Chroniques

D’une équation hasardeuse

Chroniques aventines

Le 19 septembre dernier, dans une résolution «sur l’importance de la mémoire européenne pour l’avenir de l’Europe», une majorité du Parlement européen composée d’élus allant de la droite dure au centre gauche et aux Verts assimilait les régimes communiste et nazi et affirmait que le Pacte germano-soviétique avait ouvert la voie au déclenchement de la Seconde Guerre mondiale.

Les analystes rigoureux savent combien l’étude des causalités historiques est science complexe: plus qu’au pacte Molotov-Ribbentrop, le second conflit mondial peut légitimement être relié aux conditions punitives du Traité de Versailles de 1919 ainsi qu’aux désordres croissants de l’économie (hyperinflation allemande de 1923; crise économique mondiale de 1929, etc.). Certains auteurs pointent même le refus tout au long des années 1930 de l’Angleterre et de la France de nouer avec les Soviétiques une alliance contre Hitler tandis que ces deux mêmes nations seront moins réticentes à l’idée de contracter avec les dictatures allemande et italienne à Munich (nous étions alors près d’une année avant le traité de non-agression incriminé).

De son côté, l’équation «communisme = nazisme» doit beaucoup à l’irruption du concept de «totalitarisme»; celui-ci est – une première fois – théorisé par Karl Popper (La Société ouverte et ses ennemis, 1945) avant d’être rendu fameux par Les origines du totalitarisme (1951) de Hannah Arendt.

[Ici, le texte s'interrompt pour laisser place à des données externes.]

(* ===== verification/CacheFacts.v ===== *)
(** * Theorems on the module cache

    Whatever mix of storing, pinning, unpinning and evicting led to it, the cache
    hands out a module compiled from a code with the requested checksum, limited to
    the memory of the cache's options. *)

From S2P Require Import Prelude.
From S2P Require Import Bytes.
From S2P Require Import CwStd.
From S2P Require Import Errors.
From S2P Require Import Client.
From S2P Require Import Compatibility.
From S2P Require Import WasmBackend.
From S2P Require Import Cache.

Open Scope Z_scope.

(** ** Hexadecimal names are unique *)
Lemma hex_digit_inj a b : 0 ≤ a < 16 → 0 ≤ b < 16 → hex_digit a = hex_digit b → a = b.
Proof.
  intros Ha Hb H. apply (f_equal Ascii.nat_of_ascii) in H. unfold hex_digit in H.
  destruct (Z.ltb_spec a 10), (Z.ltb_spec b 10);
    rewrite !Ascii.nat_ascii_embedding in H by lia; lia.
Qed.

#[export] Instance to_hex_inj : Inj (=) (=) to_hex.
Proof.
  intros x. induction x as [|a x IH]; intros [|b y]; cbn; try done. intros [= H1 H2 Hr].
  pose proof (Z_of_byte_bound a). pose proof (Z_of_byte_bound b).
  assert (0 ≤ Z_of_byte a mod 16 < 16 ∧ 0 ≤ Z_of_byte b mod 16 < 16) as [] by (split; apply Z.mod_pos_bound; lia).
  assert (0 ≤ Z_of_byte a / 16 < 16 ∧ 0 ≤ Z_of_byte b / 16 < 16) as [].
  { split; (split; [apply Z.div_pos; lia|apply Z.div_lt_upper_bound; lia]). }
  apply hex_digit_inj in H1; [|done..]. apply hex_digit_inj in H2; [|done..].
  f_equal; [|by apply IH]. rewrite <-(byte_of_Z_of_byte a), <-(byte_of_Z_of_byte b). f_equal.
  rewrite (Z.div_mod (Z_of_byte a) 16), (Z.div_mod (Z_of_byte b) 16) by lia. congruence.
Qed.

(** ** Coherence *)
Section CacheFacts.
Context {HX : Externals} {PW : ParityWasm}.
Context {HWM : WasmerModules} {HWS : WasmerModulesSpec} {HL : Lru} {HLS : LruSpec}.
Context (fault : FsOp → path → option string).
Abbreviation CACHE := (M VmError Cache).

(** A code of a checksum, and an artifact compiled from one. *)
Definition artifact_of (c : Checksum) (a : Artifact) : Prop :=
  ∃ code, Checksum_generate code = c ∧ artifact_compile code = inr a.

(** The parts of a cache that stay as they are made. *)
Context (L : Z) (F : FileSystemCache) (P : path).
Hypothesis paths_differ : ∀ c c', P ++ [to_hex c] ≠ module_file F c'.

(** A module the cache may hand out for [c]. *)
Definition good (c : Checksum) (m : Module) : Prop :=
  artifact_of c (m_artifact m) ∧ m_limit m = Some L.

(** Every copy of a module, in memory or on disk, is one of the code it is filed
    under; those in memory carry the limit. *)
Record coherent (s : Cache) : Prop := {
  co_limit : instance_memory_limit s = L;
  co_fs : fs_cache s = F;
  co_path : wasm_path s = P;
  co_pinned c m : pinned_memory_cache s !! c = Some m → good c (sm_module m);
  co_memory l c m : memory_cache s = Some l → lru_find l c = Some m → good c (sm_module m);
  co_files c b a : files (disk s) !! module_file F c = Some b → artifact_deserialize b = inr a →
    artifact_of c a
}.

(** [keeps m Q]: [m] keeps the cache coherent, whatever its outcome, and its result
    satisfies [Q]. *)
Definition keeps {A} (m : CACHE A) (Q : A → Prop) : Prop :=
  ∀ s, coherent s → coherent (m s).2 ∧ ∀ a s', m s = (Ok a, s') → Q a.

Lemma keeps_ret {A} (a : A) (Q : A → Prop) : Q a → keeps (mret a) Q.
Proof. intros Ha s Hs. split; [done|]. by intros ? ? [= <- <-]. Qed.
Lemma keeps_throw {A} e (Q : A → Prop) : keeps (throw e) Q.
Proof. intros s Hs. by split. Qed.
Lemma keeps_panic {A} p (Q : A → Prop) : keeps (panic p) Q.
Proof. intros s Hs. by split. Qed.
Lemma keeps_get : keeps get coherent.
Proof. intros s Hs. split; [done|]. by intros ? ? [= <- <-]. Qed.
Lemma keeps_gets {A} (f : Cache → A) (Q : A → Prop) : (∀ s, coherent s → Q (f s)) → keeps (gets f) Q.
Proof. intros Hf s Hs. split; [done|]. intros ? ? [= <- <-]. by apply Hf. Qed.
Lemma keeps_modify f : (∀ s, coherent s → coherent (f s)) → keeps (modify f) (λ _, True).
Proof. intros Hf s Hs. split; [by apply Hf|done]. Qed.
Lemma keeps_of_sum {A} (r : VmError + A) (Q : A → Prop) :
  (∀ a, r = inr a → Q a) → keeps (of_sum r) Q.
Proof. destruct r; intros Ha; [apply keeps_throw|by apply keeps_ret, Ha]. Qed.
Lemma keeps_bind {A B} (m : CACHE A) (k : A → CACHE B) (R : A → Prop) (Q : B → Prop) :
  keeps m R → (∀ a, R a → keeps (k a) Q) → keeps (m ≫= k) Q.
Proof.
  intros Hm Hk s Hs. destruct (Hm s Hs) as [Hc HR]. unfold mbind, M_bind.
  destruct (m s) as [[a|e|p|] s1]; cbn in *; [|by split..].
  by apply (Hk a (HR a s1 eq_refl) s1).
Qed.
Lemma keeps_weaken {A} (m : CACHE A) (Q R : A → Prop) :
  keeps m Q → (∀ a, Q a → R a) → keeps m R.
Proof. intros Hm HQR s Hs. destruct (Hm s Hs) as [? HQ]. split; [done|]. eauto. Qed.
Lemma keeps_any {A} (m : CACHE A) Q : keeps m Q → keeps m (λ _, True).
Proof. intros. by eapply keeps_weaken. Qed.
Lemma set_abi e h ρ key value k v :
  at_heap e h ρ → host_ready e → slice_at h key k → slice_at h value v → v ≠ [] →
  2 * REGION_ROOM ≤ ρ →
  ends (lift (Vm.do_db_write k v) (outside e)) (ext_set panic_text key value e) (λ _ o,
    ∃ e', ext_set panic_text key value e = (Ok tt, e') ∧ outside e' = o ∧
      at_heap e' h (ρ - 2 * REGION_ROOM)).
Proof.
  intros He Hr Hk Hv Hne Hρ.
  assert (s_len value ≠ 0) as Hlen by (destruct Hv as [-> _]; destruct v; [done|cbn; lia]).
  destruct (arg_region e h ρ key k He Hr Hk) as (p & r & e1 & m1 & (Hrun & He1 & Ho) & Hp & _ & Hr1 & _ & Hreg & _).
  { unfold REGION_ROOM, REGION_SIZE, OVERHEAD in *. lia. }
  destruct (arg_region e1 _ _ value v He1 Hr1 (slice_at_insert _ _ _ _ _ Hp Hv))
    as (q & r' & e2 & m & (Hrun2 & He2 & Ho2) & Hq & Hrd & _ & Hb & _ & Hval); [lia|].
  assert (region_holds m p k) as Hkey.
  { eapply region_holds_slice; [exact Hb| |].
    - apply slice_at_insert; [done|]. by apply slice_at_insert.
    - eapply region_at_mono; [|exact Hreg]. by apply insert_subseteq. }
  assert (∀ (b : G unit), (if s_len value =? 0 then guest_panic panic_text empty_value else b) = b) as Hif.
  { intros b. by destruct (Z.eqb_spec (s_len value) 0). }
  unfold ext_set at 1. rewrite Hif, (bind_Ok _ _ _ _ _ Hrun), (bind_Ok _ _ _ _ _ Hrun2).
  replace (outside e) with (outside e2) by congruence.
  eapply (import_ends _ _ mret); [done|rewrite bind_ret_r; by apply write_refines with m|].
  intros [] e3 _ He3 Hi. destruct (drop_boxed _ _ _ _ _ He3 Hq) as (e4 & Hd & Ho4 & He4).
  destruct (drop_boxed _ _ _ _ _ He4 Hp) as (e5 & Hd5 & Ho5 & He5).
  exists e5. split_and!; [|congruence|].
  - unfold ext_set. rewrite Hif.
    by rewrite (bind_Ok _ _ _ _ _ Hrun), (bind_Ok _ _ _ _ _ Hrun2), (bind_Ok _ _ _ _ _ (import_Ok _ _ _ _ Hi)),
      (bind_Ok _ _ _ _ _ Hd).
  - eapply at_heap_room; [done|lia].
Qed.

(** *** Queries *)
Lemma raw_query_abi e h ρ request d :
  at_heap e h ρ → host_ready e → slice_at h request d → REGION_ROOM ≤ ρ →
  ends (lift (host_call query_raw (HQueryChain d)) (outside e)) (ext_raw_query panic_text request e) (λ response o,
    let n := Z.of_nat (length response) in
    REGION_ROOM + result_room n ≤ ρ →
    ∃ e' h', outside e' = o ∧ at_heap e' h' (ρ - REGION_ROOM - result_room n) ∧ h ⊆ h' ∧
      ext_raw_query panic_text request e =
      (Ok (match from_slice response with
           | inr result => result
           | inl x => SRErr (InvalidResponse (StdError_to_string x) response)
           end), e')).
Proof.
  intros He Hr Hs Hρ.
  destruct (arg_region e h ρ request d He Hr Hs Hρ) as (p & r & e1 & m & (Hrun & He1 & Ho) & Hp & Hrd & _ & _ & _ & Hold).
  unfold ext_raw_query at 1. rewrite (bind_Ok _ _ _ _ _ Hrun), <-Ho.
  eapply import_ends; [done|by apply query_refines with m|].
  intros response e2 _ He2 Hi. cbn zeta. intros Hroom. set (n := Z.of_nat (length response)) in *.
  destruct (write_to_contract_run panic_text exported e2 _ _ abi response He2 Hallocate) as
    (p' & q & e3 & Hw & Ho3 & Hp'0 & Hq & Hp' & Hreg & He3); [done|unfold result_room in *; lia|].
  rewrite Hw in Hi. fold n in He3.
  destruct (take_result e3 _ _ response p' q He3 Hq Hp') as (e4 & (Hc & He4 & Ho4)).
  pose proof (slice_bytes_run exported e4 _ _ _ response He4 (vec_slice _ _ _ (vec_exact _ _ _ Hq))) as Hsl.
  destruct (fresh_under q response p (Region_bytes r) h Hp Hq) as (Hq' & Hcomm & Hp2).
  destruct (from_slice response) as [x|result] eqn:Hx.
  - rewrite Hcomm in He4. destruct (drop_boxed _ _ _ _ _ He4 Hp2) as (e5 & Hd & Ho5 & He5).
    exists e5, (with_block q response h). split_and!; [congruence| |by apply with_block_sub|].
    + eapply at_heap_room; [done|unfold result_room; lia].
    + unfold ext_raw_query. rewrite (bind_Ok _ _ _ _ _ Hrun), (bind_Ok _ _ _ _ _ (import_Ok _ _ _ _ Hi)).
      rewrite (bind_Ok _ _ _ _ _ Hc), (bind_Ok _ _ _ _ _ Hsl), Hx. by rewrite (bind_Ok _ _ _ _ _ Hd).
  - destruct (drop_block_run exported e4 _ _ q response He4 (has_with_block _ _ _ Hq)) as (e5 & (Hd & He5 & Ho5)).
    rewrite without_with_block in He5 by done.
    destruct (drop_boxed _ _ _ _ _ He5 Hp) as (e6 & Hd6 & Ho6 & He6).
    exists e6, h. split_and!; [congruence| |done|].
    + eapply at_heap_room; [done|unfold result_room; lia].
    + unfold ext_raw_query. rewrite (bind_Ok _ _ _ _ _ Hrun), (bind_Ok _ _ _ _ _ (import_Ok _ _ _ _ Hi)).
      rewrite (bind_Ok _ _ _ _ _ Hc), (bind_Ok _ _ _ _ _ Hsl), Hx. unfold drop_vec. cbn [v_ptr v_cap].
      fold n in Hd. by rewrite (bind_Ok _ _ _ _ _ Hd), (bind_Ok _ _ _ _ _ Hd6).
Qed.
(* ===== verification/Ibc.v ===== *)
(** * IBC messages ([cosmwasm/packages/std/src/ibc.rs], with the feature [ibc3])

    The data of the IBC entry points: channels, packets, timeouts, the messages of
    the handshake and of the packets' life, and the two kinds of response. *)

From S2P Require Import Prelude.
From S2P Require Import CwStd.
From S2P Require Import StdError.
From S2P Require Import Storage.
From S2P Require Import TypedStorage.

Open Scope Z_scope.

Record IbcEndpoint := mkIbcEndpoint { port_id : string; channel_id : string }.

(** Two [u64]. *)
Record IbcTimeoutBlock := mkTimeoutBlock { revision : Z; tb_height : Z }.

Record IbcTimeout := mkIbcTimeout { block : option IbcTimeoutBlock; timestamp : option Z }.

Inductive IbcMsg :=
| IbcTransfer (channel_id to_address : string) (amount : Coin) (timeout : IbcTimeout)
| IbcSendPacket (channel_id : string) (data : Binary) (timeout : IbcTimeout)
| IbcCloseChannel (channel_id : string).

Definition with_block (b : IbcTimeoutBlock) : IbcTimeout := mkIbcTimeout (Some b) None.
Definition with_timestamp (t : Z) : IbcTimeout := mkIbcTimeout None (Some t).
Definition with_both (b : IbcTimeoutBlock) (t : Z) : IbcTimeout := mkIbcTimeout (Some b) (Some t).
Definition timeout_of_timestamp (t : Z) : IbcTimeout := with_timestamp t.
Definition timeout_of_block (b : IbcTimeoutBlock) : IbcTimeout := with_block b.

Definition timeout_block_is_zero (self : IbcTimeoutBlock) : bool :=
  (revision self =? 0) && (tb_height self =? 0).

(** [Ord for IbcTimeoutBlock]. *)
Definition timeout_block_cmp (self other : IbcTimeoutBlock) : comparison :=
  match revision self ?= revision other with
  | Eq => tb_height self ?= tb_height other
  | c => c
  end.
Definition timeout_block_partial_cmp (self other : IbcTimeoutBlock) : option comparison :=
  Some (timeout_block_cmp self other).

Inductive IbcOrder := Unordered | Ordered.

Record IbcChannel := mkIbcChannel {
  endpoint : IbcEndpoint;
  counterparty_endpoint : IbcEndpoint;
  ch_order : IbcOrder;
  version : string;
  connection_id : string
}.
Definition IbcChannel_new := mkIbcChannel.

Record IbcPacket := mkIbcPacket {
  packet_data : Binary;
  src : IbcEndpoint;
  dest : IbcEndpoint;
  packet_sequence : Z;
  packet_timeout : IbcTimeout
}.
Definition IbcPacket_new := mkIbcPacket.

Record IbcAcknowledgement := mkIbcAck { ack_data : Binary }.
Definition IbcAcknowledgement_new := mkIbcAck.
Definition encode_json `{Json T} (data : T) : StdError + IbcAcknowledgement :=
  match to_vec data with inr b => inr (mkIbcAck b) | inl e => inl e end.

(** ** The handshake *)
Inductive IbcChannelOpenMsg :=
| OpenInit (channel : IbcChannel)
| OpenTry (channel : IbcChannel) (counterparty_version : string).

Module OpenMsg.
Definition new_init := OpenInit.
Definition new_try := OpenTry.
Definition channel (self : IbcChannelOpenMsg) : IbcChannel :=
  match self with OpenInit channel | OpenTry channel _ => channel end.
Definition counterparty_version (self : IbcChannelOpenMsg) : option string :=
  match self with OpenTry _ v => Some v | _ => None end.
Definition into_channel (msg : IbcChannelOpenMsg) : IbcChannel :=
  match msg with OpenInit channel => channel | OpenTry channel _ => channel end.
End OpenMsg.

Record Ibc3ChannelOpenResponse := mkIbc3OpenResponse { open_version : string }.
Abbreviation IbcChannelOpenResponse := (option Ibc3ChannelOpenResponse).

Inductive IbcChannelConnectMsg :=
| OpenAck (channel : IbcChannel) (counterparty_version : string)
| OpenConfirm (channel : IbcChannel).

Module ConnectMsg.
Definition new_ack := OpenAck.
Definition new_confirm := OpenConfirm.
Definition channel (self : IbcChannelConnectMsg) : IbcChannel :=
  match self with OpenAck channel _ | OpenConfirm channel => channel end.
Definition counterparty_version (self : IbcChannelConnectMsg) : option string :=
  match self with OpenAck _ v => Some v | _ => None end.
Definition into_channel (msg : IbcChannelConnectMsg) : IbcChannel :=
  match msg with OpenAck channel _ => channel | OpenConfirm channel => channel end.
End ConnectMsg.

Inductive IbcChannelCloseMsg :=
| CloseInit (channel : IbcChannel)
| CloseConfirm (channel : IbcChannel).

Module CloseMsg.
Definition new_init := CloseInit.
Definition new_confirm := CloseConfirm.
Definition channel (self : IbcChannelCloseMsg) : IbcChannel :=
  match self with CloseInit channel | CloseConfirm channel => channel end.
Definition into_channel (msg : IbcChannelCloseMsg) : IbcChannel :=
  match msg with CloseInit channel => channel | CloseConfirm channel => channel end.
End CloseMsg.

(** ** Packets *)
Record IbcPacketReceiveMsg := mkReceiveMsg { rm_packet : IbcPacket; rm_relayer : Addr }.
Definition IbcPacketReceiveMsg_new := mkReceiveMsg.
Record IbcPacketAckMsg := mkAckMsg {
  acknowledgement : IbcAcknowledgement;
  original_packet : IbcPacket;
  am_relayer : Addr
}.
Definition IbcPacketAckMsg_new := mkAckMsg.
Record IbcPacketTimeoutMsg := mkTimeoutMsg { tm_packet : IbcPacket; tm_relayer : Addr }.
Definition IbcPacketTimeoutMsg_new := mkTimeoutMsg.

(** ** Responses *)
Record IbcBasicResponse := mkBasicResponse {
  br_messages : list SubMsg;
  br_attributes : list Attribute;
  br_events : list Event
}.

Module BasicResponse.
Definition default : IbcBasicResponse := mkBasicResponse [] [] [].
Definition new : IbcBasicResponse := default.
Definition add_attribute (key value : string) (self : IbcBasicResponse) : IbcBasicResponse :=
  mkBasicResponse (br_messages self) (br_attributes self ++ [mkAttribute key value]) (br_events self).
Definition add_submessage (msg : SubMsg) (self : IbcBasicResponse) : IbcBasicResponse :=
  mkBasicResponse (br_messages self ++ [msg]) (br_attributes self) (br_events self).
Definition add_message (msg : CosmosMsg) (self : IbcBasicResponse) : IbcBasicResponse :=
  mkBasicResponse (br_messages self ++ [SubMsg_new msg]) (br_attributes self) (br_events self).
Definition add_event (event : Event) (self : IbcBasicResponse) : IbcBasicResponse :=
  mkBasicResponse (br_messages self) (br_attributes self) (br_events self ++ [event]).
Definition add_attributes (attrs : list Attribute) (self : IbcBasicResponse) : IbcBasicResponse :=
  mkBasicResponse (br_messages self) (br_attributes self ++ attrs) (br_events self).
Definition add_submessages (msgs : list SubMsg) (self : IbcBasicResponse) : IbcBasicResponse :=
  mkBasicResponse (br_messages self ++ msgs) (br_attributes self) (br_events self).
Definition add_messages (msgs : list CosmosMsg) (self : IbcBasicResponse) : IbcBasicResponse :=
  add_submessages (SubMsg_new <$> msgs) self.
Definition add_events (events : list Event) (self : IbcBasicResponse) : IbcBasicResponse :=
  mkBasicResponse (br_messages self) (br_attributes self) (br_events self ++ events).
End BasicResponse.

Record IbcReceiveResponse := mkReceiveResponse {
  rr_acknowledgement : Binary;
  rr_messages : list SubMsg;
  rr_attributes : list Attribute;
  rr_events : list Event
}.

Module ReceiveResponse.
Definition default : IbcReceiveResponse := mkReceiveResponse [] [] [] [].
Definition new : IbcReceiveResponse := default.
Definition set_ack (ack : Binary) (self : IbcReceiveResponse) : IbcReceiveResponse :=
  mkReceiveResponse ack (rr_messages self) (rr_attributes self) (rr_events self).
Definition add_attribute (key value : string) (self : IbcReceiveResponse) : IbcReceiveResponse :=
  mkReceiveResponse (rr_acknowledgement self) (rr_messages self)
    (rr_attributes self ++ [mkAttribute key value]) (rr_events self).
Definition add_submessage (msg : SubMsg) (self : IbcReceiveResponse) : IbcReceiveResponse :=
  mkReceiveResponse (rr_acknowledgement self) (rr_messages self ++ [msg]) (rr_attributes self)
    (rr_events self).
Definition add_message (msg : CosmosMsg) (self : IbcReceiveResponse) : IbcReceiveResponse :=
  mkReceiveResponse (rr_acknowledgement self) (rr_messages self ++ [SubMsg_new msg])
    (rr_attributes self) (rr_events self).
Definition add_event (event : Event) (self : IbcReceiveResponse) : IbcReceiveResponse :=
  mkReceiveResponse (rr_acknowledgement self) (rr_messages self) (rr_attributes self)
    (rr_events self ++ [event]).
Definition add_attributes (attrs : list Attribute) (self : IbcReceiveResponse) : IbcReceiveResponse :=
  mkReceiveResponse (rr_acknowledgement self) (rr_messages self) (rr_attributes self ++ attrs)
    (rr_events self).
Definition add_submessages (msgs : list SubMsg) (self : IbcReceiveResponse) : IbcReceiveResponse :=
  mkReceiveResponse (rr_acknowledgement self) (rr_messages self ++ msgs) (rr_attributes self)
    (rr_events self).
Definition add_messages (msgs : list CosmosMsg) (self : IbcReceiveResponse) : IbcReceiveResponse :=
  add_submessages (SubMsg_new <$> msgs) self.
Definition add_events (events : list Event) (self : IbcReceiveResponse) : IbcReceiveResponse :=
  mkReceiveResponse (rr_acknowledgement self) (rr_messages self) (rr_attributes self)
    (rr_events self ++ events).
End ReceiveResponse.

(** ** Facts *)

(** Every way to make a timeout sets a block or a time, and what was set is returned. *)
Lemma timeout_is_set b t :
  block (with_block b) = Some b ∧ timestamp (with_timestamp t) = Some t ∧
  block (with_both b t) = Some b ∧ timestamp (with_both b t) = Some t ∧
  timestamp (with_block b) = None ∧ block (with_timestamp t) = None.
Proof. done. Qed.

(** Timeout blocks are ordered by revision, then height: a total order in agreement
    with equality. *)
Lemma timeout_block_cmp_eq a b : timeout_block_cmp a b = Eq ↔ a = b.
Proof.
  destruct a as [r h], b as [r' h']. unfold timeout_block_cmp. cbn.
  destruct (Z.compare_spec r r'); [|naive_solver lia..].
  rewrite Z.compare_eq_iff. naive_solver.
Qed.
Lemma timeout_block_cmp_antisym a b : timeout_block_cmp b a = CompOpp (timeout_block_cmp a b).
Proof.
  unfold timeout_block_cmp. rewrite (Z.compare_antisym (revision a)), (Z.compare_antisym (tb_height a)).
  by destruct (revision a ?= revision b).
Qed.
Lemma timeout_block_cmp_trans a b c :
  timeout_block_cmp a b = Lt → timeout_block_cmp b c = Lt → timeout_block_cmp a c = Lt.
Proof.
  unfold timeout_block_cmp.
  destruct (Z.compare_spec (revision a) (revision b)), (Z.compare_spec (revision b) (revision c)),
    (Z.compare_spec (revision a) (revision c)); rewrite ?Z.compare_lt_iff; intros; (done || lia).
Qed.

La mobilisation ultérieure et suivie de cette notion par les «Nouveaux philosophes» (André Glucksmann et Bernard Henri-Lévy en tête) ne saurait, cependant, masquer sa fragilité.

Dans «Le communisme?» (Penser avec Marx aujourd’hui, Tome IV, 2019), le penseur partisan Lucien Sève reconnaît des «analogies formelles» entre URSS stalinienne, Italie mussolinienne et Allemagne hitlérienne; il cite notamment le «rôle de l’idéologie», le «recours à la terreur» (Carl Friedrich et Zbigniew Brzezinski ajoutent, eux, le parti-Etat, l’hégémonie de la police secrète, le monopole gouvernemental sur les structures économiques, culturelles et d’information). Cependant, la «lecture totalitariste», objecte Sève, nie la motivation essentielle de l’expérience soviétique, ses «contenus à tendance déclarativement socialiste»; les visées marxiste et nazie sont «foncièrement opposées»: émancipation humaine, d’un côté; purification ethnique, de l’autre.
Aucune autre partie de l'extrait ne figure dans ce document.